Saved data entries:
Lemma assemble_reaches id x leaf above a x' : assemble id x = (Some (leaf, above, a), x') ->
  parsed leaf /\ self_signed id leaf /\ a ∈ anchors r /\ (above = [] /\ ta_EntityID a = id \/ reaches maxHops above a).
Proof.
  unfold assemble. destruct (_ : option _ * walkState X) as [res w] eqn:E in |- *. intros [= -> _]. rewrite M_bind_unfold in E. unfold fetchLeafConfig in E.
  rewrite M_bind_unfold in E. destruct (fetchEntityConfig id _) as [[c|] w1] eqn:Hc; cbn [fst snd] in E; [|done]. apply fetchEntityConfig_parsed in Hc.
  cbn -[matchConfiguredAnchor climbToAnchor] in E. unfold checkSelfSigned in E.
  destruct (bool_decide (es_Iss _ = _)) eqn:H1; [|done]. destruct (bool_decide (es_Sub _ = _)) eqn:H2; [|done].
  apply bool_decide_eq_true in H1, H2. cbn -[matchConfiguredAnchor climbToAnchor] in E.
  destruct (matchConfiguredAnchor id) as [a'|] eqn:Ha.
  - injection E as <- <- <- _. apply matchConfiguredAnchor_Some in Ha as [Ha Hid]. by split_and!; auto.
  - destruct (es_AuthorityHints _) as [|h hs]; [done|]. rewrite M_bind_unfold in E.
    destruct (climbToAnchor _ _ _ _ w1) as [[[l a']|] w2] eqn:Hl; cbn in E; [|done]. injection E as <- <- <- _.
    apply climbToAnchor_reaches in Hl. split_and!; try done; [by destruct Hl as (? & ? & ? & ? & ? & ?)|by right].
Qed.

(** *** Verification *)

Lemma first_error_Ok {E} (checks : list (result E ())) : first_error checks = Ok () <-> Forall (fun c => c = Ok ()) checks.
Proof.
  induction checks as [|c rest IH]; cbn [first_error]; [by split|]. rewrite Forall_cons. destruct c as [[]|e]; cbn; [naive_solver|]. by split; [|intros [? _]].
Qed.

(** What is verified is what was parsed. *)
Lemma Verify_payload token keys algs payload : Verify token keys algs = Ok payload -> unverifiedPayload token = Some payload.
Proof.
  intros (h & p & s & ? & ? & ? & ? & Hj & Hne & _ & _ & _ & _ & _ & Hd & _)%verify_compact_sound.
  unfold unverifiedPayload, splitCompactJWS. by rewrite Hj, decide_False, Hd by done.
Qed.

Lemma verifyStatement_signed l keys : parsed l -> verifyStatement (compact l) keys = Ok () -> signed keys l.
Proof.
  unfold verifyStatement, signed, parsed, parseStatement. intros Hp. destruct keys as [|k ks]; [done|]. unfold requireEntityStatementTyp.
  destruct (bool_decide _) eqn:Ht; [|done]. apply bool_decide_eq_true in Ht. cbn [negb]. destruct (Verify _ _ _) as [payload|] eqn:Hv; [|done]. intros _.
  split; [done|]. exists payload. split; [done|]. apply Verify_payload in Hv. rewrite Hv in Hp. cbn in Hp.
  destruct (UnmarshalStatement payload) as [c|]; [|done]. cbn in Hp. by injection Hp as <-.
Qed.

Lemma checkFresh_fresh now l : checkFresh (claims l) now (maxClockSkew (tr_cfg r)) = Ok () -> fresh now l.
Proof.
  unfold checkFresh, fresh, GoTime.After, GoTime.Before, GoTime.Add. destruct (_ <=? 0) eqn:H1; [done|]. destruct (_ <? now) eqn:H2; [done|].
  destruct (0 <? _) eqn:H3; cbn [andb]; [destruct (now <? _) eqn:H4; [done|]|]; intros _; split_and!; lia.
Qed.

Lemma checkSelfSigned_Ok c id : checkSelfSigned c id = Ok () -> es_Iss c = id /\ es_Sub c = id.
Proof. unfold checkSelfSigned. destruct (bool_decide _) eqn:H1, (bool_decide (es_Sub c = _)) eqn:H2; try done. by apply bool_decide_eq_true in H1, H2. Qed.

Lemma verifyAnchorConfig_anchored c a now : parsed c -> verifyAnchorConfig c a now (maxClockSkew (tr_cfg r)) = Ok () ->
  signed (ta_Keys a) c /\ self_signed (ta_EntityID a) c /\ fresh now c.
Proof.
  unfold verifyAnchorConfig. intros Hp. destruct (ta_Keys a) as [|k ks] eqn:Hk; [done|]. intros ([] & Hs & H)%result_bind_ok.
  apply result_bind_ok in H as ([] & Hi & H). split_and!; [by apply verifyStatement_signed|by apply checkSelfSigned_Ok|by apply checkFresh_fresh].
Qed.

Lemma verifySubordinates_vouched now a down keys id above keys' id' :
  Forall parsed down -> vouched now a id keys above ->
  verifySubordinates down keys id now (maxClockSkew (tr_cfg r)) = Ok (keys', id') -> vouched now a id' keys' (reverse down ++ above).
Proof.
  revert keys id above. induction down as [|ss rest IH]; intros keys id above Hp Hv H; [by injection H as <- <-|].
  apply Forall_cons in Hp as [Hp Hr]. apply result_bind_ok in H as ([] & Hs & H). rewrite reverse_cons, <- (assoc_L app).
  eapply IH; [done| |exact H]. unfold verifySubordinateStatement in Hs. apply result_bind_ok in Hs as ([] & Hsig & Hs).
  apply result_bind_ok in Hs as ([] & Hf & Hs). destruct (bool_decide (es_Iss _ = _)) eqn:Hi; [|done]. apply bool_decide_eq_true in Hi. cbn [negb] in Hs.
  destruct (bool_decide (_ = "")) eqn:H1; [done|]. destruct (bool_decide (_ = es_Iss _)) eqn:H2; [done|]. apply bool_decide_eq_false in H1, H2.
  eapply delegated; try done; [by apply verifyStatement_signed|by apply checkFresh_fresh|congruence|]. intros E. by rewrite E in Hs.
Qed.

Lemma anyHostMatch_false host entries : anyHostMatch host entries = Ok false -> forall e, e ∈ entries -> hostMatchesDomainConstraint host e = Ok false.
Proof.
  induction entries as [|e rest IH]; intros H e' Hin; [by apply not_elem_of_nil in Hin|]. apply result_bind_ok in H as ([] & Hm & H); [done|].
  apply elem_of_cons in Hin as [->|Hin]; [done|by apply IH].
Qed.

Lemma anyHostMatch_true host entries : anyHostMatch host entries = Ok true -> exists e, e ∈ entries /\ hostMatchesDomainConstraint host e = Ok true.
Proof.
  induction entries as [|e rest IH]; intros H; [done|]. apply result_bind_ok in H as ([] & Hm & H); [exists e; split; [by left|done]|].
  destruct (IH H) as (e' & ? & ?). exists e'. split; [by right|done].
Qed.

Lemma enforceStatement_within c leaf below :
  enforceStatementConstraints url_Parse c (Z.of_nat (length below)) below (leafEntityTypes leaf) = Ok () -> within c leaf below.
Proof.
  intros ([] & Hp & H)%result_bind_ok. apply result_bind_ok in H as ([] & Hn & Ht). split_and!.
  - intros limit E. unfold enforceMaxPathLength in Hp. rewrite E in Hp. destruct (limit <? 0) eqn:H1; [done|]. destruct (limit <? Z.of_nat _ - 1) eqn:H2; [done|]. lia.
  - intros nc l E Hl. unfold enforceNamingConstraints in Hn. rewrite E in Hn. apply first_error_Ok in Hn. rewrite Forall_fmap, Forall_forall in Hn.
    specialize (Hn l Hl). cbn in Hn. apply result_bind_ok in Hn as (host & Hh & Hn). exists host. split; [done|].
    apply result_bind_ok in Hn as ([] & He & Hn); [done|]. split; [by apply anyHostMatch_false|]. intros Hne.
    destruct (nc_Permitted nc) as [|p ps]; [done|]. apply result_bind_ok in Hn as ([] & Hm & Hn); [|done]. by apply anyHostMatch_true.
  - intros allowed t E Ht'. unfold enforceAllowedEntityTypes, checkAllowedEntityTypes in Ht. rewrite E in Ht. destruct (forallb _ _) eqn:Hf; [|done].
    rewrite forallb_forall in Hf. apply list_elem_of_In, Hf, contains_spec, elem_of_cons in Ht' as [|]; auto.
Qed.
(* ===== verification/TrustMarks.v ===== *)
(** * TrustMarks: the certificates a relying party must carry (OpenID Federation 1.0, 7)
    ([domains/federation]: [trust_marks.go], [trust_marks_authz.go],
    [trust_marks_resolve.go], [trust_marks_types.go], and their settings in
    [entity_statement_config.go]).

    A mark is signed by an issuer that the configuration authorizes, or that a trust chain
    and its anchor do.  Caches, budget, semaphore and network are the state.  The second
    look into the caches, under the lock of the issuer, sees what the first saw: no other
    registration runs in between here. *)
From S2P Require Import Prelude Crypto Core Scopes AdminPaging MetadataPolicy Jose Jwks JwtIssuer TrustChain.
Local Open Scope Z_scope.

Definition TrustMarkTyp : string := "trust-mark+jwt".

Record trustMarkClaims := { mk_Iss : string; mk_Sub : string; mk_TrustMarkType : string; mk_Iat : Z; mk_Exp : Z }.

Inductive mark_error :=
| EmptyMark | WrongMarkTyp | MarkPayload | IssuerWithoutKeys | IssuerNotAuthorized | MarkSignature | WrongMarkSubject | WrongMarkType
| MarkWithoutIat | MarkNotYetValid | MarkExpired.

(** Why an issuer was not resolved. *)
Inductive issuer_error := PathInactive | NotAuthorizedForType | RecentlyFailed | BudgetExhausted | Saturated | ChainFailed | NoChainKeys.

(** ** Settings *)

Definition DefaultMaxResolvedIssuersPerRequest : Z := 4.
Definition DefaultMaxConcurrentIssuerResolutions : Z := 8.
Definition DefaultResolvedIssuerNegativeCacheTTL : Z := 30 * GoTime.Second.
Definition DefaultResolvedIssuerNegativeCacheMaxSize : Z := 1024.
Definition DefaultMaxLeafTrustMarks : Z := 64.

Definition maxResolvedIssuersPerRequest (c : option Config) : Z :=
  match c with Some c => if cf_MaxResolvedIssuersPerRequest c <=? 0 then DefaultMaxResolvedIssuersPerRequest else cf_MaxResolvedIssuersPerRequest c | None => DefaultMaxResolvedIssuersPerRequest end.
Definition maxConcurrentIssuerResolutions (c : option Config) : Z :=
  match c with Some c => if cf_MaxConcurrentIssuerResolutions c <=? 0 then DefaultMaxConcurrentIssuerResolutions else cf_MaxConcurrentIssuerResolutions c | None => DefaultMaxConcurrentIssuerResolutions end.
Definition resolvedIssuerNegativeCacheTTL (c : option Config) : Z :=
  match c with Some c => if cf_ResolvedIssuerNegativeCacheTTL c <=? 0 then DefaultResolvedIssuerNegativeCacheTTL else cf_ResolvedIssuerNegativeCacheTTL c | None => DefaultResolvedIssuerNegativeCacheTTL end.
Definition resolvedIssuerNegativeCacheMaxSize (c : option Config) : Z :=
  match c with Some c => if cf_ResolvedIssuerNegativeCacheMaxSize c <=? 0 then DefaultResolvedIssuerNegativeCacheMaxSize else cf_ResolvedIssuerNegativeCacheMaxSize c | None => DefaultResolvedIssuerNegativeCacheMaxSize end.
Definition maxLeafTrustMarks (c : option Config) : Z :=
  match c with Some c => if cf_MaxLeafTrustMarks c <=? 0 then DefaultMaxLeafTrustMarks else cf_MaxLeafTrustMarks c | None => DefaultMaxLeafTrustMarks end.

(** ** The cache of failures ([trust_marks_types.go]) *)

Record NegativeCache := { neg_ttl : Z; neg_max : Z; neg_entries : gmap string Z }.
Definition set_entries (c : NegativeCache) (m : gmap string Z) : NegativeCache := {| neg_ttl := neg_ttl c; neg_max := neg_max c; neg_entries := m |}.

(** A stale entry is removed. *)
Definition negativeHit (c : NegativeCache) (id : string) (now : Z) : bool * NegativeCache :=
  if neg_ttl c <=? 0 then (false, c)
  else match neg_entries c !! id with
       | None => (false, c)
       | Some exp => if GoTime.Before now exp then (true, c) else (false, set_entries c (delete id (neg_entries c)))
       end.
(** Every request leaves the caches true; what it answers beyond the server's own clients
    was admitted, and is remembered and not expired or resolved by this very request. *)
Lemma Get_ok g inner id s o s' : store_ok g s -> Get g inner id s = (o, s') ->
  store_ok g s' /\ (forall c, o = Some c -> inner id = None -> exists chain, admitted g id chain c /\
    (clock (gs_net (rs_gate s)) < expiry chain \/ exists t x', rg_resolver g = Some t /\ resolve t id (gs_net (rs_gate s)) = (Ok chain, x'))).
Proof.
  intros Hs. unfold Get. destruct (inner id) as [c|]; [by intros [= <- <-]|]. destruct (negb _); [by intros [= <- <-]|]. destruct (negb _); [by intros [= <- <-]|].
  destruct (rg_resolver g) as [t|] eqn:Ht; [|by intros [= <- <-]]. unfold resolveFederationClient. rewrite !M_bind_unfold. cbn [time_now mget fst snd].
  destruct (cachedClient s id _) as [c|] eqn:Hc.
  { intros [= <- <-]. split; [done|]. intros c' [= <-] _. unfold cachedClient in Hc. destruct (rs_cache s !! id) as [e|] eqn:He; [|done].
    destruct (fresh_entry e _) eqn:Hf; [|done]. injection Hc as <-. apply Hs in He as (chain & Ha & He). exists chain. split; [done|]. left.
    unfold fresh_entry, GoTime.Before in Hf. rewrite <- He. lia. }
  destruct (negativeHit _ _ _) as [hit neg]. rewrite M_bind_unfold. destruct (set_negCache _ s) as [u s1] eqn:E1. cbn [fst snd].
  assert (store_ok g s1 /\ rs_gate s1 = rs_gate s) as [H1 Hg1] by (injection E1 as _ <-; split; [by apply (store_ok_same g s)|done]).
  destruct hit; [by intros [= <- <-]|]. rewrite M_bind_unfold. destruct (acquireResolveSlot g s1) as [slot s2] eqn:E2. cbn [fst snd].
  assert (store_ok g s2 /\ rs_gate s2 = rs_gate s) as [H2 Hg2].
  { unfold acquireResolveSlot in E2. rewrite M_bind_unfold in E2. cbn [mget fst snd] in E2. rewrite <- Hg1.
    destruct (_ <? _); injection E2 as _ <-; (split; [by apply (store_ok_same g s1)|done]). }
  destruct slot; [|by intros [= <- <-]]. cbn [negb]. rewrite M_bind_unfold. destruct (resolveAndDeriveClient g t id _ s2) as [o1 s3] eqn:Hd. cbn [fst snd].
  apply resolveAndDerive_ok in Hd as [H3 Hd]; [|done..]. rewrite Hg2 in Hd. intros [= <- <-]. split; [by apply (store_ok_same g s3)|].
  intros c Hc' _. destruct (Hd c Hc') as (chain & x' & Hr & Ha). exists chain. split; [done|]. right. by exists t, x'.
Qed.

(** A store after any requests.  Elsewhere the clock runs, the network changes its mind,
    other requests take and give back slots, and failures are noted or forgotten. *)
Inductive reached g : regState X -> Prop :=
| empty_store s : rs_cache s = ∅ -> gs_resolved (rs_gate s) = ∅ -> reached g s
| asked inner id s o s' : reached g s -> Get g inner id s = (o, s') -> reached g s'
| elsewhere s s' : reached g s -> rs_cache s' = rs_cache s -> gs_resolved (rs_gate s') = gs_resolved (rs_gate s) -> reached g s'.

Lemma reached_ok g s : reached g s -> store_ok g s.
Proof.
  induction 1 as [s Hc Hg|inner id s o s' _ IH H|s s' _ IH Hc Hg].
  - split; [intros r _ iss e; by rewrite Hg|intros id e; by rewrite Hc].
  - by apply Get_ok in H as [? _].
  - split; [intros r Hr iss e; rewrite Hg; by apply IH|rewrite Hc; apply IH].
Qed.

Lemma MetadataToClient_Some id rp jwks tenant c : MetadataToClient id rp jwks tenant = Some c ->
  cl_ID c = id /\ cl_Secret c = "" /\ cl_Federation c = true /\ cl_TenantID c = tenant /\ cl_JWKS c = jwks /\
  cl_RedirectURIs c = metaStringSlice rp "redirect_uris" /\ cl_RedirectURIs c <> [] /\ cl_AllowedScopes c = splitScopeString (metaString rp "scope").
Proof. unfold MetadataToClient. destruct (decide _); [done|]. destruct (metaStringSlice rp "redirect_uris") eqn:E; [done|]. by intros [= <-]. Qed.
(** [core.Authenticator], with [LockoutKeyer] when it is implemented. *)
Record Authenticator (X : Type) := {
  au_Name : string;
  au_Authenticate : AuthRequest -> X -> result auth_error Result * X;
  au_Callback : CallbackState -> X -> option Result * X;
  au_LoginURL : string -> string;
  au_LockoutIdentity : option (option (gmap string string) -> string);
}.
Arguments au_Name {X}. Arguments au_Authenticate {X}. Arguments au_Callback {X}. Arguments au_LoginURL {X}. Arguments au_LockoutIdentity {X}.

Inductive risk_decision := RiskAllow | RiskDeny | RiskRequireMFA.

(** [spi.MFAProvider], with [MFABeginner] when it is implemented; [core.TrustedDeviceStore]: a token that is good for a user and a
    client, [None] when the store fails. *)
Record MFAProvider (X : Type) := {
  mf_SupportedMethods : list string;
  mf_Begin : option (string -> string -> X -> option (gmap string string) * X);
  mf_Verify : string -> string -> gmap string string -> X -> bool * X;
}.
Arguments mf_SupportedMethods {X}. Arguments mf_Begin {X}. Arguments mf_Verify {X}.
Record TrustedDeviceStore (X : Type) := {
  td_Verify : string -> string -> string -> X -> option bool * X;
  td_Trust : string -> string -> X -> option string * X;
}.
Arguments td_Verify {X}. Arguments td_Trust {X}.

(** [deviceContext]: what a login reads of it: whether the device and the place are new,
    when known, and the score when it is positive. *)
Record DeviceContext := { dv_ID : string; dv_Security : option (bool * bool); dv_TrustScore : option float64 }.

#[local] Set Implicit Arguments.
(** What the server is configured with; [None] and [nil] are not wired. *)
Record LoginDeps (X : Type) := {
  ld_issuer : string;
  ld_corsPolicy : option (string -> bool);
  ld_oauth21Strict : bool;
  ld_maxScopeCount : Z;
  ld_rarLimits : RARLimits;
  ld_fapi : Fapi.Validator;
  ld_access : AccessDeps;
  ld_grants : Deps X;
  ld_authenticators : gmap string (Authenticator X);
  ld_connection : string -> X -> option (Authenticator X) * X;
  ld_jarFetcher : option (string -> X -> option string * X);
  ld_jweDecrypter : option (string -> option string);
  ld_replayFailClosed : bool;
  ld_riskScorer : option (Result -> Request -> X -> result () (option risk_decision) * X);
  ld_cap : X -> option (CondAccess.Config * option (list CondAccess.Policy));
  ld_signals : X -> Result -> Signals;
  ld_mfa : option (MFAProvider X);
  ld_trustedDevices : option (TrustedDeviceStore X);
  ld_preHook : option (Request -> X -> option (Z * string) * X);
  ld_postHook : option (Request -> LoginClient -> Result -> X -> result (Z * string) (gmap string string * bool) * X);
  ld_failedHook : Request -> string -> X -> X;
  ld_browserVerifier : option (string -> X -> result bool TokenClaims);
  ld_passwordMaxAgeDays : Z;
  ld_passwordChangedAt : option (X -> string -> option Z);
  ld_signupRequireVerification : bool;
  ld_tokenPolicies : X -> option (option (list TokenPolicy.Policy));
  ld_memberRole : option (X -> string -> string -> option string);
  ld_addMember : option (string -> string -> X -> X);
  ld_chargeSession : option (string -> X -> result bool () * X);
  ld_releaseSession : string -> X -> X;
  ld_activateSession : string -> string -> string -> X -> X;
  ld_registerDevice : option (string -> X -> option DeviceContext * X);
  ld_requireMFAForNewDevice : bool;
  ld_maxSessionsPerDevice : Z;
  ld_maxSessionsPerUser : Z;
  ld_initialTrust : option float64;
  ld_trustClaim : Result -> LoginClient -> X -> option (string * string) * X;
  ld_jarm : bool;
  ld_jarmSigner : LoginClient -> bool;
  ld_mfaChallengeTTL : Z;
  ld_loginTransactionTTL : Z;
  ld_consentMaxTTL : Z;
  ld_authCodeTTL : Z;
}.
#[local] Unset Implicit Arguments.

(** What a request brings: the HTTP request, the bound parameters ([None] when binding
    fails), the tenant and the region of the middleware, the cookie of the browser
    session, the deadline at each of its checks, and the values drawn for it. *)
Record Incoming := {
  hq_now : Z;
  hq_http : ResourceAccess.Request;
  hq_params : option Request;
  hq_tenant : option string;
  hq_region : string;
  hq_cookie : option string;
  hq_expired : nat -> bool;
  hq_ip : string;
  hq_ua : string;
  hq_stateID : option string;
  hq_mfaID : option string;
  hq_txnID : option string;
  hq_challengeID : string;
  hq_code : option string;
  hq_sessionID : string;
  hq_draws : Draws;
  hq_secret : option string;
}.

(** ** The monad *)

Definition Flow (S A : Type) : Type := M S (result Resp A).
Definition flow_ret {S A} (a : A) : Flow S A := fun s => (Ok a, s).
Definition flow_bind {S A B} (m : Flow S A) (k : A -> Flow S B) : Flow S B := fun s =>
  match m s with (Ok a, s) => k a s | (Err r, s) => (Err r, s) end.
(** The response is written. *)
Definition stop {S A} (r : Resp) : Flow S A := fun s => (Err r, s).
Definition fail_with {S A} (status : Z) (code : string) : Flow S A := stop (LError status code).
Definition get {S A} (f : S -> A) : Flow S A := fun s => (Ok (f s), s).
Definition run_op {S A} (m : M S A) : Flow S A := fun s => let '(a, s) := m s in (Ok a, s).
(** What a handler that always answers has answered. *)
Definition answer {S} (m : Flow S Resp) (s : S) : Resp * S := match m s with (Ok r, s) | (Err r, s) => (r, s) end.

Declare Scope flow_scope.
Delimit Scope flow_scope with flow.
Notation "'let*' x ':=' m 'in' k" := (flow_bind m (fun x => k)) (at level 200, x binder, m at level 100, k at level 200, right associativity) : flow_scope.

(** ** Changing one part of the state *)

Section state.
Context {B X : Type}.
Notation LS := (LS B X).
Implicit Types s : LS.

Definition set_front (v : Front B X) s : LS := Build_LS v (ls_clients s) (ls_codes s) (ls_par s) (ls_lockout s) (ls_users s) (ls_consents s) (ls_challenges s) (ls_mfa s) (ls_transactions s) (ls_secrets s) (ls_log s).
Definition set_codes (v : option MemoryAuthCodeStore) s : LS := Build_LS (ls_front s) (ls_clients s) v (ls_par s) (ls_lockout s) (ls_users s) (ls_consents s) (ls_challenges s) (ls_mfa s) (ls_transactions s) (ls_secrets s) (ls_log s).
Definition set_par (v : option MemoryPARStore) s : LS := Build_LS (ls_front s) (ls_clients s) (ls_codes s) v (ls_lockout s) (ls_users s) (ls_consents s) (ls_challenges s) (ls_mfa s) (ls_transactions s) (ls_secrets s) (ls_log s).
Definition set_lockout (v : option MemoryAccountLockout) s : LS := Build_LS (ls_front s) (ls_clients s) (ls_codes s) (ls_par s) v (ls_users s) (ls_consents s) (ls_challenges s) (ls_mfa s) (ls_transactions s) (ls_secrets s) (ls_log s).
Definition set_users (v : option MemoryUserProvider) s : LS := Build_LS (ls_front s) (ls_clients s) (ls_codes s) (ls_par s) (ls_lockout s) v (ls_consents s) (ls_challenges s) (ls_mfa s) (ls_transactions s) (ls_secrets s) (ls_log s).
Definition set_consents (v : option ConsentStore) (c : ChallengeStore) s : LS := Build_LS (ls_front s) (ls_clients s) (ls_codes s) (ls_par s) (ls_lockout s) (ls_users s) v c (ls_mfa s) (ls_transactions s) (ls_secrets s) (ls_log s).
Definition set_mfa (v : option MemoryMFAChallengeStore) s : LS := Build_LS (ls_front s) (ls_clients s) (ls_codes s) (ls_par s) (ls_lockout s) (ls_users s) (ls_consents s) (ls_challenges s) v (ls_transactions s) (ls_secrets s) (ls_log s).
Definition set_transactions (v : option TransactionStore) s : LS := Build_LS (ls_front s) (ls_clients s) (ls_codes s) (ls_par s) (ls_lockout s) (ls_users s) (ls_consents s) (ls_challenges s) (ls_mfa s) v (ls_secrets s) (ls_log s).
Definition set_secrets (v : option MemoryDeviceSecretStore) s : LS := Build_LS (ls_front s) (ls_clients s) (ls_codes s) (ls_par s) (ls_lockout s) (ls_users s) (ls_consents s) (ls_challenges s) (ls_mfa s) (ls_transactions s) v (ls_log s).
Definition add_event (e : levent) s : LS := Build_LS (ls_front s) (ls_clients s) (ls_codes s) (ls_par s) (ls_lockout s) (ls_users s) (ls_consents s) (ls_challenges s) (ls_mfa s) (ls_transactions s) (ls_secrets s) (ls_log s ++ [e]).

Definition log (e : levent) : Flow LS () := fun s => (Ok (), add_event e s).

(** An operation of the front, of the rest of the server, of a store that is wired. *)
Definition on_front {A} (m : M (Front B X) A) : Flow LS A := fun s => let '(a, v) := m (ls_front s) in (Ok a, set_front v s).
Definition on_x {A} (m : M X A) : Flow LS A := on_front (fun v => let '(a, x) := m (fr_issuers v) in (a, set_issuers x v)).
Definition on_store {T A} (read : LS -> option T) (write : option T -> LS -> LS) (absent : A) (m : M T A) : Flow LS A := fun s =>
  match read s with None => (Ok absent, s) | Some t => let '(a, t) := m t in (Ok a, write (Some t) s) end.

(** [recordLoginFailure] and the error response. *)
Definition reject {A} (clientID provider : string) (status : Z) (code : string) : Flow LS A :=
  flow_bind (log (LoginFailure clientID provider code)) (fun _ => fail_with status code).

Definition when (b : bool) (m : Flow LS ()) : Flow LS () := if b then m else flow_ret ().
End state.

- _WHAT THE TASK REQUIRES_
Print exactly the lines above, between the one holding "ld_oauth21Strict : bool;" and the one holding "ld_failedHook : Request", inclusive, and nothing besides.

- _WORKED SOLUTION_
  ld_oauth21Strict : bool;
  ld_maxScopeCount : Z;
  ld_rarLimits : RARLimits;
  ld_fapi : Fapi.Validator;
  ld_access : AccessDeps;
  ld_grants : Deps X;
  ld_authenticators : gmap string (Authenticator X);
  ld_connection : string -> X -> option (Authenticator X) * X;
  ld_jarFetcher : option (string -> X -> option string * X);
  ld_jweDecrypter : option (string -> option string);
  ld_replayFailClosed : bool;
  ld_riskScorer : option (Result -> Request -> X -> result () (option risk_decision) * X);
  ld_cap : X -> option (CondAccess.Config * option (list CondAccess.Policy));
  ld_signals : X -> Result -> Signals;
  ld_mfa : option (MFAProvider X);
  ld_trustedDevices : option (TrustedDeviceStore X);
  ld_preHook : option (Request -> X -> option (Z * string) * X);
  ld_postHook : option (Request -> LoginClient -> Result -> X -> result (Z * string) (gmap string string * bool) * X);
  ld_failedHook : Request -> string -> X -> X;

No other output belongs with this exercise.